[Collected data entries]
(* ===== verification/Prelude.v ===== *)
(** * mecmcp: change control, its evidence and its boundary, verified

    mecmcp is a Rust workspace of shared crates for servers that let agents
    operate network devices.  This library models the parts that decide what
    may happen to a device and what is remembered of it, and proves what they
    promise.  The paths below are under src/crates/.

    ** The program and its parts

    A request reaches a server through the HTTP boundary (mecmcp-transport),
    which authenticates a bearer token (mecmcp-auth, or mecmcp-oidc for those of
    an identity provider), charges rate, session and target limits, and refuses
    what is outside the token's scope.  A handler
    checks the command or document against a policy (mecmcp-policy) and turns a
    change into a change set or an operation (mecmcp-changeset): planned,
    approved by a second person, claimed once, staged on the device, committed;
    vendor jobs are waited for by polling (mecmcp-job).
    The coordinator keeps these records in memory and in one state file.  Each
    step is recorded as evidence (mecmcp-audit): a hash chain in signed
    segments, spooled to an outbox, delivered to an audit table, and checked
    later by mecmcp-verify, also against the device's own log.
    What a device answers is scrubbed of secrets (mecmcp-redact), put between
    trust tags and shaped into the result of the tool (mecmcp-server).  Devices
    and services are reached over HTTP (mecmcp-http, with the paths of
    mecmcp-openapi) and files are moved over SSH (mecmcp-scp).  Which devices
    there are is read from an inventory file (mecmcp-inventory), and processes
    that must not work on one device at once take its lock (mecmcp-device).

    ** How code became definitions

    Pure functions are functions of the same name.  A fallible one returns
    [result], with [let?], [check?] and [ensure] for the question mark and the
    early returns (this file).  A method that holds a lock from its first read
    to its last write is one function of the state; where other threads can run
    in between, it is cut there, and the pieces are the steps of a relation or
    the questions of a tree.  What a write does to a file is decided by a fate
    that the theorems quantify over: it may fail before, half way, or after it
    took effect.  Widths and saturation are kept where the code relies on them
    (RateLimit.v, Text.v, Delivery.v); text is bytes, with UTF-8 and Unicode
    white space written out (Text.v, Spool.v).

    Code that is not in the repository is a class of operations, and what the
    program relies on a class of laws beside it: JSON texts, SHA-256, HMAC and
    URLs (Externals.v), the token file's formats (TokenFile.v), string escaping
    (Canonical.v), Ed25519 (Recorder.v), line encodings (Spool.v), the
    audit service (Delivery.v), globs (Policy.v), XML readers and writers
    (XmlPath.v, RedactXml.v), JSON web tokens (Oidc.v), SSH keys (KnownHosts.v)
    and URLs (HttpClient.v).  What a peer sends on an SSH channel, and which
    operation of a transfer is cancelled or fails, is quantified over (Scp.v).
    The [Witnesses] files instantiate the classes with small
    functions that satisfy the laws, and apply the theorems to runs evaluated
    with them.  SHA-256 is never assumed injective: theorems conclude with
    equality or with an explicit collision.

    ** Files

    Change control, mecmcp-changeset:
    - Lifecycle.v lifecycle.rs; Types.v types.rs, the records of records.rs and
      the attribution of mecmcp-audit; Digest.v digest.rs; Records.v the checks
      of records.rs; Persistence.v and Reload.v persistence.rs; Secret.v the
      hardened reader of mecmcp-secret/src/lib.rs.
    - Store.v and StoreFacts.v coordinator.rs, every method under its mutex;
      Recovery.v start-up, recovery.rs and state_lock.rs.
    - Events.v and World.v the interface handlers are written against and the
      world that answers; Changeset.v changeset.rs; Apply.v apply.rs;
      Operation.v operation.rs and transaction.rs.
    - Protocol.v, Conformance.v, ConformanceApply.v, Soundness.v, Durability.v,
      System.v and Ledger.v the proof about interleavings: what a handler owes
      and may assume at each question, that each handler keeps it, and that
      the world does.
    - Contracts.v, Handlers.v and Guarantees.v the theorems; Scenario.v and
      Witnesses.v runs.  DeviceLog.v commit_metadata.rs, and device_log.rs of
      mecmcp-audit.

    Boundary, mecmcp-auth and mecmcp-transport:
    - Scope.v scope.rs, grant.rs, token.rs, bearer.rs; Tokens.v entry.rs,
      store.rs and mecmcp-server/src/authorize.rs; TokenFile.v, TokenFacts.v
      and TokenCommands.v file.rs.
    - RateLimit.v config.rs and rate_limit.rs; Sessions.v session.rs;
      Boundary.v preflight.rs, concurrency.rs, auth.rs and the extraction of
      target.rs; TargetLimiter.v its limiter; BoundaryWitnesses.v.
    - Policy.v mecmcp-policy/src/lib.rs; XmlPath.v xml_path.rs;
      Trust.v mecmcp-redact/src/trust.rs.
    - Oidc.v cache.rs, verify.rs, claims.rs, error.rs and discovery.rs of
      mecmcp-oidc; Job.v mecmcp-job/src/lib.rs; ServiceWitnesses.v for these
      and the policies.

    Output, mecmcp-redact and mecmcp-server:
    - Slice.v byte offsets, UTF-8 and slices of [str]; Denylist.v denylist.rs
      and shape.rs; RedactText.v text.rs; RedactJson.v json.rs, profile.rs and
      projection.rs; RedactXml.v xml.rs; JunosRedact.v junos.rs; Redaction.v
      policy.rs, digest.rs and the entry points of lib.rs.
    - ToolResult.v mecmcp-server/src/lib.rs; XmlJson.v xml_json.rs;
      RedactWitnesses.v.

    Outbound:
    - Scp.v the reader, the protocol and the transfers of mecmcp-scp/src/scp.rs
      as operations on the state of a transfer, ScpFacts.v what they do;
      KnownHosts.v its host key verification; TransferWitnesses.v.
    - OpenApi.v mecmcp-openapi/src/lib.rs; HttpClient.v mecmcp-http/src/lib.rs;
      HttpWitnesses.v.

    Devices:
    - Inventory.v lib.rs of mecmcp-inventory and the reading and reloading of
      its file.rs; Migration.v the system calls of [write_atomic] and
      [migrate_to_canonical] of file.rs on a directory, others acting before
      each.
    - DeviceLock.v mecmcp-device/src/flock.rs, tasks of many processes on one
      lock directory as an executable step; InventoryWitnesses.v.

    Evidence, mecmcp-audit:
    - Canonical.v canonical.rs; Evidence.v evidence.rs; Recorder.v recorder.rs
      and the signatures and key files of signing.rs.
    - Spool.v sinks/delivery_ledger.rs and the outbox of sinks/ssdf.rs;
      Delivery.v and DeliveryFacts.v the delivery of ssdf.rs; Pipeline.v
      service.rs; Verify.v bin/mecmcp-verify.rs; EvidenceWitnesses.v,
      DeliveryWitnesses.v, VerifyWitnesses.v.

    Json.v and Text.v hold what several of them use of serde_json values and
    of [str].

    ** What the theorems show

    - Guarantees.v, about every schedule of every list of requests, with any
      clock, device, cancelled futures and failing writes: an approval is
      claimed and staged at most once, also across a restart; what is staged
      is what was approved; a commit is recorded in the file first, and a
      crash during it blocks the device until someone decides; records follow
      their life cycles and the state file can always be read back.
    - Contracts.v and Handlers.v, about single calls and sequences of calls:
      the store refines the life cycle, which terminates; devices stay
      exclusive; digests bind; encodings read back; approval needs a second
      person.
    - Boundary.v, RateLimit.v, Sessions.v, TargetLimiter.v, TokenCommands.v: a
      dispatched call is within its token's scope and charged to its caller;
      rates, sessions and target permits stay within their limits in every
      interleaving; token commands do to the file what they promise.
    - Policy.v, XmlPath.v: exactly what an allowlist, a rule set and a read
      policy let through, and that the optimised walks agree with the plain
      reading of a document.
    - Oidc.v, Job.v: an accepted token was signed with a recent key of the
      configured issuer; waiting for a job ends, and when its value counts.
    - Recorder.v, Spool.v, DeliveryFacts.v, Pipeline.v: one unbroken signed
      chain whatever is refused; files survive an interrupted write; every
      segment reaches the table once and in order, and all of them when the
      service answers; recorder, spool and delivery compose, and the chain
      continues over restarts.
    - RedactText.v, RedactJson.v, RedactXml.v, JunosRedact.v, Redaction.v: what
      is shown does not depend on a secret where the code recognises one, every
      span it cuts at is a character boundary, structure is kept, and redaction
      is not turned off unnoticed.  ToolResult.v, XmlJson.v: a result is whole
      or refused, a tagged block stays closed, a document becomes the value of
      its tree.
    - ScpFacts.v, KnownHosts.v: a transfer that succeeds moved exactly the
      announced bytes, however they were cut into messages; one that does not
      never leaves data to more readers than before; with a peer that behaves
      it succeeds; exactly which host keys are accepted.  OpenApi.v,
      HttpClient.v: a value stays in its path segment, diagnostics show no
      credential, bodies, load and retries are bounded.
    - Inventory.v, Migration.v: exactly which files load and as what; readers
      never see a mixture of two files; a migration keeps devices, policy,
      owner and mode, completes where it should, leaves the file alone when it
      fails before the replacement, and can be repeated.  DeviceLock.v: a guard
      excludes every other task of every process, waiting is bounded, and a
      lock is free again only through its holder.
    - Canonical.v, Evidence.v, Verify.v, DeviceLog.v: a head hash names its
      history; what was recorded verifies, what verifies was recorded, and a
      commit comment leads back to its request.

    ** Bounds and fuel

    Few functions take fuel.  [Spool.scan_back] reads a file backwards in
    chunks and is called with one more than the length of the file; a lemma
    shows that this finds the last line break.  [Trust.unescape] is the
    inverse in an injectivity proof and is given at least the length of the text.
    [Job.poll_loop] takes the number of passes; the theorem is that it returns
    when there are more than the deadline has room for.
    [JunosRedact.redact_from] gets the length of the line, [OpenApi.expand_from]
    that of the template, and [Scp.read_exact_from], [Scp.stream_file] and
    [Scp.receive_file] the number of bytes to move; each round consumes at least
    one, and lemmas or the theorems on completed runs show that this is enough.
    Everything else is structural.  Limits are those of the code
    ([MAX_DEPTH], [MAX_ELEMENTS], [MAX_CANONICAL_DEPTH], [MAX_SCOPE_NAMES] and
    so on), or fields of a configuration where the code reads them from one.

    ** Not modelled

    Waiting and time-outs of the runtime, sockets, TLS and HTTP framing (the
    boundary starts at a parsed request); the drain thread's timing; the
    forward sink, a best-effort copy; tracing, metrics and start-up reports;
    command-line parsing and printed reports; key generation; the fetches behind
    the OIDC key source; opening and authenticating an SSH connection, and the
    settings that reqwest's builder is given.  Secret naming and the
    vendor back ends are not modelled: they neither keep the records above nor
    decide about them. *)

From stdpp Require Export base gmap strings list pretty sorting.
From Stdlib Require Export NArith Lia.
From Stdlib Require Import Ascii.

◆ ABOUT THIS EXERCISE: From the line holding "interleaving; token commands" to the line holding "chain whatever is", inclusive, restate each line above exactly as written.

◆ TASK RESULT:
      interleaving; token commands do to the file what they promise.
    - Policy.v, XmlPath.v: exactly what an allowlist, a rule set and a read
      policy let through, and that the optimised walks agree with the plain
      reading of a document.
    - Oidc.v, Job.v: an accepted token was signed with a recent key of the
      configured issuer; waiting for a job ends, and when its value counts.
    - Recorder.v, Spool.v, DeliveryFacts.v, Pipeline.v: one unbroken signed
      chain whatever is refused; files survive an interrupted write; every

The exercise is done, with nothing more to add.